## [What you should do]
Begin at the line containing "BeaconSpec.v" in the data below and go on through the line containing "CliqueTheorems.v", repeating each line exactly; include both ends and no other line.

START Data supplied

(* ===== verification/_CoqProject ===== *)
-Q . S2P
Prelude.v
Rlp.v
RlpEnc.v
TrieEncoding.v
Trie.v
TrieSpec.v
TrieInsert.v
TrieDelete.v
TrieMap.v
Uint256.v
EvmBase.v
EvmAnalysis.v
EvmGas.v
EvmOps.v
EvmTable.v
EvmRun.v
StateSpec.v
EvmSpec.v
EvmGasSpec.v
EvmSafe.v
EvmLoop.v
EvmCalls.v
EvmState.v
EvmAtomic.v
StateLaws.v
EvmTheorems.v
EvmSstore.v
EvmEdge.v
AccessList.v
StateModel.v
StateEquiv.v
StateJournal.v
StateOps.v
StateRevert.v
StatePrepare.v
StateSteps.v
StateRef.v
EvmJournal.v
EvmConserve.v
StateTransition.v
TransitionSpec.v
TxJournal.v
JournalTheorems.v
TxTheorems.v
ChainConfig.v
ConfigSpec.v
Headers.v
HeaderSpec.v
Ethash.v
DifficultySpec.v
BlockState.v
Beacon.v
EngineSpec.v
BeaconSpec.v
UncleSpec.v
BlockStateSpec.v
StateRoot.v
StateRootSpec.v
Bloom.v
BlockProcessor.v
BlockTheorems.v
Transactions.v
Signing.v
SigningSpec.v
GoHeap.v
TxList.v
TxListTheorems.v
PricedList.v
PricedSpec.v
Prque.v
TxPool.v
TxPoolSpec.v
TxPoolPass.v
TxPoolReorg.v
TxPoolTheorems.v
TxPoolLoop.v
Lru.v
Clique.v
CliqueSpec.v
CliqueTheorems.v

END Data supplied
START Data supplied

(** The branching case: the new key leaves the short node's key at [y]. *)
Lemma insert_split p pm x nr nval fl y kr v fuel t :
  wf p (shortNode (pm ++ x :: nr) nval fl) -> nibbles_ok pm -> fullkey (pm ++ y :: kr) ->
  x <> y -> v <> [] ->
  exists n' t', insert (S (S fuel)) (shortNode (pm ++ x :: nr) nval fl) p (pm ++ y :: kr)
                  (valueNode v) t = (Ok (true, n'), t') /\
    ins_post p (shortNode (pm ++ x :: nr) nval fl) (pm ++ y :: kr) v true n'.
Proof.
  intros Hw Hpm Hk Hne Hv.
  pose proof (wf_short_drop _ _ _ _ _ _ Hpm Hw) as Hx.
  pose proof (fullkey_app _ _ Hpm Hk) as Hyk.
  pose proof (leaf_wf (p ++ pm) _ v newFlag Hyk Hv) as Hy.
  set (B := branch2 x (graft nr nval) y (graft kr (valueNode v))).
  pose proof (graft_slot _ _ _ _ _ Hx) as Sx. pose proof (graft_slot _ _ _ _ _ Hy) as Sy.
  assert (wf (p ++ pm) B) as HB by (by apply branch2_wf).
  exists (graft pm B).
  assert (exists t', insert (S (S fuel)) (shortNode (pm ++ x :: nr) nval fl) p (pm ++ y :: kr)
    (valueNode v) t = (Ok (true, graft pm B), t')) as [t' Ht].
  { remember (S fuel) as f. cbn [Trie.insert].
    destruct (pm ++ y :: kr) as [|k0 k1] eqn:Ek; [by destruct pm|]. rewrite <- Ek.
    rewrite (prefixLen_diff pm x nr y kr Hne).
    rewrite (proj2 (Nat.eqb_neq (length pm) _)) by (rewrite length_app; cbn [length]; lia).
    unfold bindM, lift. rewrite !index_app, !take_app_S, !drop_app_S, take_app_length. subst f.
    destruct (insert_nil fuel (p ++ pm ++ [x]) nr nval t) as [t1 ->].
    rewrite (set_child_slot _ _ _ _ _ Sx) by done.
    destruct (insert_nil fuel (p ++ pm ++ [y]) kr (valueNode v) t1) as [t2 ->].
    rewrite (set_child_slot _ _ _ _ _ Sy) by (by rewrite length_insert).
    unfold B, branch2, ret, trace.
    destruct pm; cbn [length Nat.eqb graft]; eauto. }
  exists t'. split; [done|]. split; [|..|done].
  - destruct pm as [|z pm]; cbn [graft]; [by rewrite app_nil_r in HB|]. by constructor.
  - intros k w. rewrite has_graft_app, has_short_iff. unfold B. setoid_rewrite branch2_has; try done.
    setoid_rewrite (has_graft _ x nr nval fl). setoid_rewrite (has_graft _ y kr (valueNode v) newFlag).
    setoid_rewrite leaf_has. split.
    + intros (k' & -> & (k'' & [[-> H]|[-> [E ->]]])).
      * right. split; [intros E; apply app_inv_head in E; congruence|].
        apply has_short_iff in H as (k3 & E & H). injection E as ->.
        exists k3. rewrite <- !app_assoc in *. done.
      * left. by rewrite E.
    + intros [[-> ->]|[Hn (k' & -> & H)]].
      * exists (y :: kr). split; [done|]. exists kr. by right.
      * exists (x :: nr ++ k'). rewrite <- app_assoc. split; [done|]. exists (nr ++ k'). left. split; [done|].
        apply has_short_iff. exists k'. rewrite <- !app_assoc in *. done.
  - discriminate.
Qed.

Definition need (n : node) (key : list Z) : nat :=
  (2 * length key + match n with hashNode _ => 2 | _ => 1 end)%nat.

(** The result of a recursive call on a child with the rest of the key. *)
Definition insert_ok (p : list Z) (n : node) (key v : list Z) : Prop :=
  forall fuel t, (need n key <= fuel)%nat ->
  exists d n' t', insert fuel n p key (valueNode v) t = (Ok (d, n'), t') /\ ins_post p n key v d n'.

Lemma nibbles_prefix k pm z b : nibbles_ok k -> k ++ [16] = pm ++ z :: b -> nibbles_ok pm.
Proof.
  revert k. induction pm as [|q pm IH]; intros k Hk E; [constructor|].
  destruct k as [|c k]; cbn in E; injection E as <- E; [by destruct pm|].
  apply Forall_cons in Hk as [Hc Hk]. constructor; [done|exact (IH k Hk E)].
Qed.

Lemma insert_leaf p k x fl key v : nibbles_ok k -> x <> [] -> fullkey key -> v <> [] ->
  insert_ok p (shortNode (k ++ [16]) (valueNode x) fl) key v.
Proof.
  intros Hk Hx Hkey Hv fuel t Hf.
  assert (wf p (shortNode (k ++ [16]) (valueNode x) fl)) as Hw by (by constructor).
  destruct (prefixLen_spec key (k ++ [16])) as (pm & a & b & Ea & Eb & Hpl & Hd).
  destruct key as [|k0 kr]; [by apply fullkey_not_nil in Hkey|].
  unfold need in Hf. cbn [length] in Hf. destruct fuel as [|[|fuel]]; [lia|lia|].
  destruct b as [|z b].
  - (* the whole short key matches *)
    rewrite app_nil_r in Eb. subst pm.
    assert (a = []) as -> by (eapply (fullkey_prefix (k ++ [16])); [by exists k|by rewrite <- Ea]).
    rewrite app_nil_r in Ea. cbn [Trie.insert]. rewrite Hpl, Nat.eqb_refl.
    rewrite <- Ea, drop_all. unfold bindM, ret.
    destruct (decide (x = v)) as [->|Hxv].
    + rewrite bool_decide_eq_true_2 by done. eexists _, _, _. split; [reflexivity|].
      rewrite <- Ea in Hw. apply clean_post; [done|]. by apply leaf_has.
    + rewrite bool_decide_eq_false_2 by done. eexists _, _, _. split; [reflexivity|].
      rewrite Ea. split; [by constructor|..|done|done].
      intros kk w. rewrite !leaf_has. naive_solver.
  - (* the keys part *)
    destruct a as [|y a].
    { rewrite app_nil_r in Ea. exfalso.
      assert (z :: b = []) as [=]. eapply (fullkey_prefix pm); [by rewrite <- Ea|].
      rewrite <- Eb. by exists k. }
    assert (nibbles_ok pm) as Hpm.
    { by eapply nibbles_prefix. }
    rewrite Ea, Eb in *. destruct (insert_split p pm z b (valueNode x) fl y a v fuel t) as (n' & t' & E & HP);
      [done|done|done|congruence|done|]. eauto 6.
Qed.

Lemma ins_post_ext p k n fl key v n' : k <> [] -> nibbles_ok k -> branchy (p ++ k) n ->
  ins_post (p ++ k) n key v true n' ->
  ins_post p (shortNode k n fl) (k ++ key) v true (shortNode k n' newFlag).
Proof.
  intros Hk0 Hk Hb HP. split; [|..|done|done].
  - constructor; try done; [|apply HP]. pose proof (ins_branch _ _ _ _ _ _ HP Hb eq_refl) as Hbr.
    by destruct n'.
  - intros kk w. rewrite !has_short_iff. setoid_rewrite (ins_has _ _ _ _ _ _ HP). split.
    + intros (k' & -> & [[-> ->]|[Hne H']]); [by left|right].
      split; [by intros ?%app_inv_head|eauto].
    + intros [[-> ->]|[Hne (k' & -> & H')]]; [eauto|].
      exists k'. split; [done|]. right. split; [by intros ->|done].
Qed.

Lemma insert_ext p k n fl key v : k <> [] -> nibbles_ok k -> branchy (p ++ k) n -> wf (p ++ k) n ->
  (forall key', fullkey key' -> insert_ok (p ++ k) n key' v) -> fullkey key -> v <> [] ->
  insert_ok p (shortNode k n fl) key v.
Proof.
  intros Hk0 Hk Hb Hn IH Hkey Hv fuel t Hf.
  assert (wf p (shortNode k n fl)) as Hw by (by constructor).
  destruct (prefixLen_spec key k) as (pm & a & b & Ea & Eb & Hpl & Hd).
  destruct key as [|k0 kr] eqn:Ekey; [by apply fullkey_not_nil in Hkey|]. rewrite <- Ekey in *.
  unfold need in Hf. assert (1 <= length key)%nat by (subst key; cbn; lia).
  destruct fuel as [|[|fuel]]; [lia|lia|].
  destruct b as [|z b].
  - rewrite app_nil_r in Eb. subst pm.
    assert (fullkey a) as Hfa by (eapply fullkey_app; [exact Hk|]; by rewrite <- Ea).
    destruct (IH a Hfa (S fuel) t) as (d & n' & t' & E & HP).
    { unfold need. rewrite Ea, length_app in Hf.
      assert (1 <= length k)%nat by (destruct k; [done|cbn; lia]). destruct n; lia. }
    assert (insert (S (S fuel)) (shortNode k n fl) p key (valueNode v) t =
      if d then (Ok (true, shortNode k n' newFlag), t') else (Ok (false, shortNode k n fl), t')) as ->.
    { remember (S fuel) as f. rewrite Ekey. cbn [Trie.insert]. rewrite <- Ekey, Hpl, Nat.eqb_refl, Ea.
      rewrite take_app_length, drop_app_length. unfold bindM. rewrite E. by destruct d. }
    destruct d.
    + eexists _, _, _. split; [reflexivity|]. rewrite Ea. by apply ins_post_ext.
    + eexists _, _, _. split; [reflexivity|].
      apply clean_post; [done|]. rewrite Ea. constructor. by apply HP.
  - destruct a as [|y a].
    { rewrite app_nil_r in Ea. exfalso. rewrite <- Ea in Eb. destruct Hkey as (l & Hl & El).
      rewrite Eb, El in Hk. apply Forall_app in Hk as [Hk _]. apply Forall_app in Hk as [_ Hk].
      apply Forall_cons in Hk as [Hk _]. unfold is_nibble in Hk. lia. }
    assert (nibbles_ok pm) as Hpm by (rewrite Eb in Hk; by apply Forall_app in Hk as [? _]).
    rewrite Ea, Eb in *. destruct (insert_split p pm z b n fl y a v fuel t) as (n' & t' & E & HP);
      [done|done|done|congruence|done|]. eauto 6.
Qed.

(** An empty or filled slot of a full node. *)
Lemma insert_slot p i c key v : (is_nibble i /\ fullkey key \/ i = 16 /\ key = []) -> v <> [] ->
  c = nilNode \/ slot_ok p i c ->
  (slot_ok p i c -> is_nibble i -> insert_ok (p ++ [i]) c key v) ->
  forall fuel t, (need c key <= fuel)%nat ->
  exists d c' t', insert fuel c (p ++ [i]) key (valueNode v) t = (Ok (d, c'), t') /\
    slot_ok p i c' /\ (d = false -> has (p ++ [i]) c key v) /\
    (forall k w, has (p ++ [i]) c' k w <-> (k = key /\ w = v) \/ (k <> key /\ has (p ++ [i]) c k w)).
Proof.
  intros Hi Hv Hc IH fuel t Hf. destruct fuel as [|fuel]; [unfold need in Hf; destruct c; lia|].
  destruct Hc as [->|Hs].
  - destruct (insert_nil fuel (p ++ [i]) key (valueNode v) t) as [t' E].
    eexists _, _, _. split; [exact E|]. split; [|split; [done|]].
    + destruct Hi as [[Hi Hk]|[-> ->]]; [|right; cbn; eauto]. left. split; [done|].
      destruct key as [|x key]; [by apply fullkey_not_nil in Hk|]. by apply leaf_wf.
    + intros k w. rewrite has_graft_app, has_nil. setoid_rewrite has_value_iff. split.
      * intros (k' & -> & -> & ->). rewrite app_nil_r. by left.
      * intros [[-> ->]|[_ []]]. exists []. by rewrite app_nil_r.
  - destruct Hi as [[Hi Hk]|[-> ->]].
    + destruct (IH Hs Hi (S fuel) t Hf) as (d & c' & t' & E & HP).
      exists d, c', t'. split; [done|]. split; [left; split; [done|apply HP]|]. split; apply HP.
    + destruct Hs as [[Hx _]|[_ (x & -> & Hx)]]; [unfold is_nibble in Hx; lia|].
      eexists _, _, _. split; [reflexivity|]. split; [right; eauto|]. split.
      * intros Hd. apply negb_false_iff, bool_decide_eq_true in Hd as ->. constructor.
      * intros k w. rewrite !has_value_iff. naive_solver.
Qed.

END Data supplied

## [Result for this exercise]
BeaconSpec.v
UncleSpec.v
BlockStateSpec.v
StateRoot.v
StateRootSpec.v
Bloom.v
BlockProcessor.v
BlockTheorems.v
Transactions.v
Signing.v
SigningSpec.v
GoHeap.v
TxList.v
TxListTheorems.v
PricedList.v
PricedSpec.v
Prque.v
TxPool.v
TxPoolSpec.v
TxPoolPass.v
TxPoolReorg.v
TxPoolTheorems.v
TxPoolLoop.v
Lru.v
Clique.v
CliqueSpec.v
CliqueTheorems.v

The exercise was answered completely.